WORK ITEM:
Search each line below for the word "simpl" and list those that contain it.
====== EXERCISE MATERIALS
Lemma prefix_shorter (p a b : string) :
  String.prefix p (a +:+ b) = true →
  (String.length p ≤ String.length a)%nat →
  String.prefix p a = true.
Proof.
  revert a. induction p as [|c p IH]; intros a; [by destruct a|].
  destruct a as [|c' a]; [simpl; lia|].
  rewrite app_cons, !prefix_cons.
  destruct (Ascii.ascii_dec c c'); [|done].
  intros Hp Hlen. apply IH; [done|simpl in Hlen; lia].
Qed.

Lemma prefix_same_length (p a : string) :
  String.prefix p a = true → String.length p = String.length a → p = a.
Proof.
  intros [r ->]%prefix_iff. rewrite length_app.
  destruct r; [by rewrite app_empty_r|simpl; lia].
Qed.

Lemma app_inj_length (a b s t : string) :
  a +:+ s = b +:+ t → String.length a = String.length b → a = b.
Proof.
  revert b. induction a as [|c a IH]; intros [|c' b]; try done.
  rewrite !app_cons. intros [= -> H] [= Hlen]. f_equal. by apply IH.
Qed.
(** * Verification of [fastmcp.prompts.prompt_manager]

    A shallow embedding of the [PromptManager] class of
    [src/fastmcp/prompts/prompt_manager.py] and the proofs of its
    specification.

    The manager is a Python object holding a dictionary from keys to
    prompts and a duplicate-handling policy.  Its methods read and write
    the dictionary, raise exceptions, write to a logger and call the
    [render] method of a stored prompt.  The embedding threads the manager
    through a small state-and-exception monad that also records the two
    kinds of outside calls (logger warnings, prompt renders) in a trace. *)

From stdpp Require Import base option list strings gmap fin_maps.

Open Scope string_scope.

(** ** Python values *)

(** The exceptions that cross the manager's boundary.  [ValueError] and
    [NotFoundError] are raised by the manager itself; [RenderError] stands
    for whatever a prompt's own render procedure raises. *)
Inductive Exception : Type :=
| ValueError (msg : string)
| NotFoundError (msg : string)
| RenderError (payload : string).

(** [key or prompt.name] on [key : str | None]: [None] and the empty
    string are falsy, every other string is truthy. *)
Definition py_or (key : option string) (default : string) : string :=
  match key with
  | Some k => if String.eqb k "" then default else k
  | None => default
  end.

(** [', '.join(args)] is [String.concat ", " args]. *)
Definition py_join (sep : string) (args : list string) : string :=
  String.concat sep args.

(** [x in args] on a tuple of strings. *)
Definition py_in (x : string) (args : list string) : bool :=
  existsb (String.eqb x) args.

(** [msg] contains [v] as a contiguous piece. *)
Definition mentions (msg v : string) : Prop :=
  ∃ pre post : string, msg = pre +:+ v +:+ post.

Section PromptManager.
============
====== EXERCISE MATERIALS
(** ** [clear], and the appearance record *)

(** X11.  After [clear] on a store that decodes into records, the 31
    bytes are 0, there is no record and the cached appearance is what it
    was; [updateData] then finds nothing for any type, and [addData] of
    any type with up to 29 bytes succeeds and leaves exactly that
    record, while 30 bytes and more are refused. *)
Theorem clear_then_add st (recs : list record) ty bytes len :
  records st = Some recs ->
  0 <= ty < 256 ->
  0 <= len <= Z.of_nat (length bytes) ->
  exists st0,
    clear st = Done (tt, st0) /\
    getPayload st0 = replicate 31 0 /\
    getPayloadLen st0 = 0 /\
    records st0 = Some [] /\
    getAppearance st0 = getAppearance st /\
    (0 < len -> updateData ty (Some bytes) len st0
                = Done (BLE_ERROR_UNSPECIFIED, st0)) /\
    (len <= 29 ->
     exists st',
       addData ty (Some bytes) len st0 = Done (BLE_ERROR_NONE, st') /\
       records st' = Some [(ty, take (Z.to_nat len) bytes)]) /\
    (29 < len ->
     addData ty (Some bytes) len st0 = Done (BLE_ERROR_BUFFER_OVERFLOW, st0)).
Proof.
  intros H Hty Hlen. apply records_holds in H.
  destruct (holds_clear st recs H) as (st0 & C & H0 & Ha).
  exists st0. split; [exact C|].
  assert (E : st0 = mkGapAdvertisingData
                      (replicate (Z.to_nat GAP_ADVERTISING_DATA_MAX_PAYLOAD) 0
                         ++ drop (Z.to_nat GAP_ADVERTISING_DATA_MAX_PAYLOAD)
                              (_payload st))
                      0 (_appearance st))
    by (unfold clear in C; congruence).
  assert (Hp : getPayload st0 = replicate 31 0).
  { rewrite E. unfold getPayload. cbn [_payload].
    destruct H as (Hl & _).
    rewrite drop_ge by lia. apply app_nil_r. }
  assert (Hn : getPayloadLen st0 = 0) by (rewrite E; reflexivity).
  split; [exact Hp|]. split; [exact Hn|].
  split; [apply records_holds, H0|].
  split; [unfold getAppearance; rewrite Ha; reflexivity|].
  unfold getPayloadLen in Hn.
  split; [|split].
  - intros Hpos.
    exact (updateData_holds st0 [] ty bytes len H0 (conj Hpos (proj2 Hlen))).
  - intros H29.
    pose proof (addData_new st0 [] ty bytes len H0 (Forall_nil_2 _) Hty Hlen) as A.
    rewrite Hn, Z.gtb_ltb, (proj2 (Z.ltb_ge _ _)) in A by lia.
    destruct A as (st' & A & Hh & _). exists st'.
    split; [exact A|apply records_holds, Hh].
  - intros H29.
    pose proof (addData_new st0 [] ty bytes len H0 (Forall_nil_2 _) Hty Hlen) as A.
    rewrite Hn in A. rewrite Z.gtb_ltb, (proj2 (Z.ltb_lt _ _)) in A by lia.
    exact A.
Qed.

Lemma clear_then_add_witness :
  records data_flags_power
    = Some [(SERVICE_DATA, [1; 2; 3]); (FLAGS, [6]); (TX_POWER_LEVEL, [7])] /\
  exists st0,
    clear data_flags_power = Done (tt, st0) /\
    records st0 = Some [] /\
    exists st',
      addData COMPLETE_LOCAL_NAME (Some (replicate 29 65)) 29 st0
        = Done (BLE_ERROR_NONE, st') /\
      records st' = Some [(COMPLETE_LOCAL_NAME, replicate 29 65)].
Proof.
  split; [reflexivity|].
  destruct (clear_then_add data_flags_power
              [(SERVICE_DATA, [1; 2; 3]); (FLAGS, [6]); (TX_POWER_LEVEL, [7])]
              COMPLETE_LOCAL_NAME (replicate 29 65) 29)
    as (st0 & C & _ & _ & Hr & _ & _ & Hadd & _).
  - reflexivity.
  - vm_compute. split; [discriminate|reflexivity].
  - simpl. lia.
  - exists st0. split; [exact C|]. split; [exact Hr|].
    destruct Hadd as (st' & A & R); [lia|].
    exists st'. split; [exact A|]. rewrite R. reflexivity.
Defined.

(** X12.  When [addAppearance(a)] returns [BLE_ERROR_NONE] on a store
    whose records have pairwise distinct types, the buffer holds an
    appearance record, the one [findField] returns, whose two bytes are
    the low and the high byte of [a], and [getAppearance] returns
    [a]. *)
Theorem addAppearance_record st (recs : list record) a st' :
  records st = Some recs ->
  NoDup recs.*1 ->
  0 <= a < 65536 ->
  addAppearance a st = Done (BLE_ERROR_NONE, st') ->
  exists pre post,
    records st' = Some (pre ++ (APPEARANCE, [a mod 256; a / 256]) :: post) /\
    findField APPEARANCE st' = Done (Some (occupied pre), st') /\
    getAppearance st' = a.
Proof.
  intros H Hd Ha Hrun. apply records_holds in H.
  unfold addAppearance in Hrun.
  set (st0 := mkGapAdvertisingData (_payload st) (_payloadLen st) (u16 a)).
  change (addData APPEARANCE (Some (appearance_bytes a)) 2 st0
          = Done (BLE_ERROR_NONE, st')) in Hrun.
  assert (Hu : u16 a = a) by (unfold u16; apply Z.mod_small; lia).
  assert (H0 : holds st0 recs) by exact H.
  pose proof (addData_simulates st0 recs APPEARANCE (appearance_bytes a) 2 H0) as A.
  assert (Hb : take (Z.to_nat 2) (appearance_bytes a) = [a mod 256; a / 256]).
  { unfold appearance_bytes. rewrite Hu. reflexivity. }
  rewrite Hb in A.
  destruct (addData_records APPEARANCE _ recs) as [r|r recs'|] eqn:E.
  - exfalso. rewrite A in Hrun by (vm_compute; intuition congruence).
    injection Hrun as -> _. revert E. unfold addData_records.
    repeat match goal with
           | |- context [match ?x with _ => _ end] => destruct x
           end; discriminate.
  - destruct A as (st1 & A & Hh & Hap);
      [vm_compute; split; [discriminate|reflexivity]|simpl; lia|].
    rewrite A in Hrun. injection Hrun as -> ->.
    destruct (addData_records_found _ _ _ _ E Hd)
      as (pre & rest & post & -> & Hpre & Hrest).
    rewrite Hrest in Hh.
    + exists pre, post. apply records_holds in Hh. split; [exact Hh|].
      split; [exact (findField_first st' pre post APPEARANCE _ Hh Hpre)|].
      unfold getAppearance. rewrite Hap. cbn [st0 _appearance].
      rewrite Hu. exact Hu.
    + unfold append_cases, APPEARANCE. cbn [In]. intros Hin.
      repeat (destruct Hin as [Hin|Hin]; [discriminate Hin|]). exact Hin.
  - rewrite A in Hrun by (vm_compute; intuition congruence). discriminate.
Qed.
============
OUTPUT FOR THIS EXERCISE:
  destruct a as [|c' a]; [simpl; lia|].
  intros Hp Hlen. apply IH; [done|simpl in Hlen; lia].
  destruct r; [by rewrite app_empty_r|simpl; lia].
  - simpl. lia.
      [vm_compute; split; [discriminate|reflexivity]|simpl; lia|].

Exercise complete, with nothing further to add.